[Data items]
########

Lemma extend_if_present_app (key : string) (prd : pydict)
  (check : pyval -> result (list string)) (P : string -> Prop)
  (issues out : list string) :
  (forall v found, check v = Ok found -> Forall P found) ->
  extend_if_present key prd check issues = Ok out ->
  exists found, out = issues ++ found /\ Forall P found.
Proof.
  intros Hcheck. unfold extend_if_present.
  destruct (has_key key prd); intros H; inv_bind.
  - exists a. split; [reflexivity | eapply Hcheck; eassumption].
  - exists []. split; [symmetry; apply app_nil_r | constructor].
Qed.

(** The issues of [validate_prd] are the reports of the absent sections
    followed by issues of the three other checks. *)
Lemma validate_prd_issues (self : t) (prd : pydict) (answer : pyval) :
  validate_prd self prd = Ok answer ->
  exists rest,
    answer
    = PDict
        [("valid",
          PBool (List.length (missing_sections self prd ++ rest) =? 0)%nat);
         ("issues", PList (map PStr (missing_sections self prd ++ rest)));
         ("timestamp", PStr (timestamp self))]
    /\ Forall not_section_issue rest.
Proof.
  unfold validate_prd. intros H. inv_bind.
  apply extend_if_present_app with (P := not_section_issue) in Hstep;
    [| apply _validate_features_not_section].
  apply extend_if_present_app with (P := not_section_issue) in Hstep0;
    [| intros v found; apply report_absent_Forall; intros k; reflexivity].
  apply extend_if_present_app with (P := not_section_issue) in Hstep1;
    [| intros v found; apply report_absent_Forall; intros k; reflexivity].
  destruct Hstep as (f1 & -> & H1).
  destruct Hstep0 as (f2 & -> & H2).
  destruct Hstep1 as (f3 & -> & H3).
  exists (f1 ++ f2 ++ f3). split.
  - simpl. rewrite <- !app_assoc. reflexivity.
  - repeat (apply Forall_app; split); assumption.
Qed.

Lemma count_occ_map_filter (f : string -> string) (p : string -> bool)
  (l : list string) (s : string) :
  (forall a b, f a = f b -> a = b) ->
  NoDup l -> In s l ->
  count_occ string_dec (map f (filter p l)) (f s) = if p s then 1 else 0.
Proof.
  intros Hinj Hnd Hin.
  assert (Hout : forall l', ~ In s l' ->
            count_occ string_dec (map f (filter p l')) (f s) = 0).
  { intros l' Hs. apply count_occ_not_In. intros Hm.
    apply in_map_iff in Hm. destruct Hm as (x & Hx & Hxl).
    apply filter_In in Hxl. apply Hinj in Hx. subst x. tauto. }
  induction Hnd as [| x l Hx Hnd IH]; [destruct Hin |].
  destruct Hin as [-> | Hin].
  - simpl. destruct (p s); simpl.
    + destruct (string_dec (f s) (f s)) as [_ | Hne]; [| congruence].
      rewrite Hout by assumption. reflexivity.
    + apply Hout. assumption.
  - assert (Hxs : x <> s) by (intros ->; contradiction).
    simpl. destruct (p x); simpl.
    + destruct (string_dec (f x) (f s)) as [He | _].
      * apply Hinj in He. contradiction.
      * apply IH. assumption.
    + apply IH. assumption.
Qed.

Lemma required_sections_NoDup (path now : string) :
  NoDup (required_sections (init path now)).
Proof.
  simpl. repeat constructor; simpl; intuition discriminate.
Qed.

(** *** When [validate_prd] returns *)

Lemma for_extend_total {A B : Type} (body : A -> result (list B))
  (xs : list A) :
  (forall x, In x xs -> exists ys, body x = Ok ys) ->
  exists zs, for_extend body xs = Ok zs.
Proof.
  induction xs as [| x xs IH]; simpl; intros Hbody.
  - eexists. reflexivity.
  - destruct (Hbody x) as (ys & ->); [left; reflexivity |].
    destruct IH as (zs & ->);
      [intros y Hy; apply Hbody; right; exact Hy |].
    eexists. reflexivity.
Qed.

Lemma report_absent_total (msg : string -> string) (required : list string)
  (v : pyval) :
  container v = true -> exists issues, report_absent msg required v = Ok issues.
Proof.
  intros Hv. unfold report_absent. apply for_extend_total.
  intros k _. destruct v; try discriminate Hv; simpl;
    match goal with |- context [negb ?b] => destruct b end;
    eexists; reflexivity.
Qed.

Lemma enumerate_from_In {A : Type} (i idx : nat) (x : A) (xs : list A) :
  In (idx, x) (enumerate_from i xs) -> In x xs.
Proof.
  revert i. induction xs as [| y xs IH]; simpl; intros i H.
  - exact H.
  - destruct H as [H | H].
    + left. congruence.
    + right. eapply IH. exact H.
Qed.

Lemma _validate_features_total (self : t) (features : pyval) :
  features_typed features = true ->
  exists issues, _validate_features self features = Ok issues.
Proof.
  unfold features_typed, _validate_features. intros H.
  destruct (truthy features) eqn:Htruthy; simpl in *.
  2: { eexists. reflexivity. }
  assert (Hloop : forall entries,
            Forall (fun x => container x = true) entries ->
            exists issues,
              for_extend
                (fun '(idx, feature) =>
                   report_absent (missing_feature_field_msg idx)
                     required_feature_fields feature)
                (enumerate entries) = Ok issues).
  { intros entries Hall. apply for_extend_total.
    intros [idx feature] Hin. apply report_absent_total.
    apply enumerate_from_In in Hin.
    rewrite Forall_forall in Hall. apply Hall. exact Hin. }
  destruct features as [| b | z | f | str | l | d];
    try discriminate H.
  - destruct str as [| c str]; [discriminate Htruthy |].
    destruct (chars_String c str) as (g & gs & Hchars).
    cbn [bind py_len py_iter]. rewrite Hchars.
    cbn [List.length Nat.eqb]. rewrite <- Hchars.
    apply Hloop. apply Forall_forall. intros x Hx.
    apply in_map_iff in Hx. destruct Hx as (y & <- & _). reflexivity.
  - destruct l as [| x l]; [discriminate Htruthy |].
    cbn [bind py_len py_iter List.length Nat.eqb].
    apply Hloop. apply Forall_forall.
    exact (proj1 (forallb_forall container (x :: l)) H).
  - destruct d as [| kv d]; [discriminate Htruthy |].
    cbn [bind py_len py_iter List.length Nat.eqb].
    apply Hloop. apply Forall_forall. intros x Hx.
    apply in_map_iff in Hx. destruct Hx as (y & <- & _). reflexivity.
Qed.

Lemma extend_if_present_total (key : string) (prd : pydict)
  (check : pyval -> result (list string)) (issues : list string) :
  (has_key key prd = true ->
   exists found, check (dict_get key prd) = Ok found) ->
  exists out, extend_if_present key prd check issues = Ok out.
Proof.
  unfold extend_if_present. destruct (has_key key prd); intros H.
  - destruct H as (found & ->); [reflexivity |]. eexists. reflexivity.
  - eexists. reflexivity.
Qed.

Lemma validate_prd_total (self : t) (prd : pydict) :
  prd_typed prd = true -> exists answer, validate_prd self prd = Ok answer.
Proof.
  unfold prd_typed, validate_prd. intros H.
  apply andb_true_iff in H. destruct H as (H & Hc).
  apply andb_true_iff in H. destruct H as (Hf & Hm).
  edestruct (extend_if_present_total "features") as (i1 & ->).
  { intros Hk. rewrite Hk in Hf. apply _validate_features_total. exact Hf. }
  cbn [bind].
  edestruct (extend_if_present_total "success_metrics") as (i2 & ->).
  { intros Hk. rewrite Hk in Hm. apply report_absent_total. exact Hm. }
  cbn [bind].
  edestruct (extend_if_present_total "constraints") as (i3 & ->).
  { intros Hk. rewrite Hk in Hc. apply report_absent_total. exact Hc. }
  eexists. reflexivity.
Qed.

########

TASK ITEM: Extract exactly the leading lines of the data, stopping at and including the line with "- exists a.".

RESPONSE BELOW:
Lemma extend_if_present_app (key : string) (prd : pydict)
  (check : pyval -> result (list string)) (P : string -> Prop)
  (issues out : list string) :
  (forall v found, check v = Ok found -> Forall P found) ->
  extend_if_present key prd check issues = Ok out ->
  exists found, out = issues ++ found /\ Forall P found.
Proof.
  intros Hcheck. unfold extend_if_present.
  destruct (has_key key prd); intros H; inv_bind.
  - exists a. split; [reflexivity | eapply Hcheck; eassumption].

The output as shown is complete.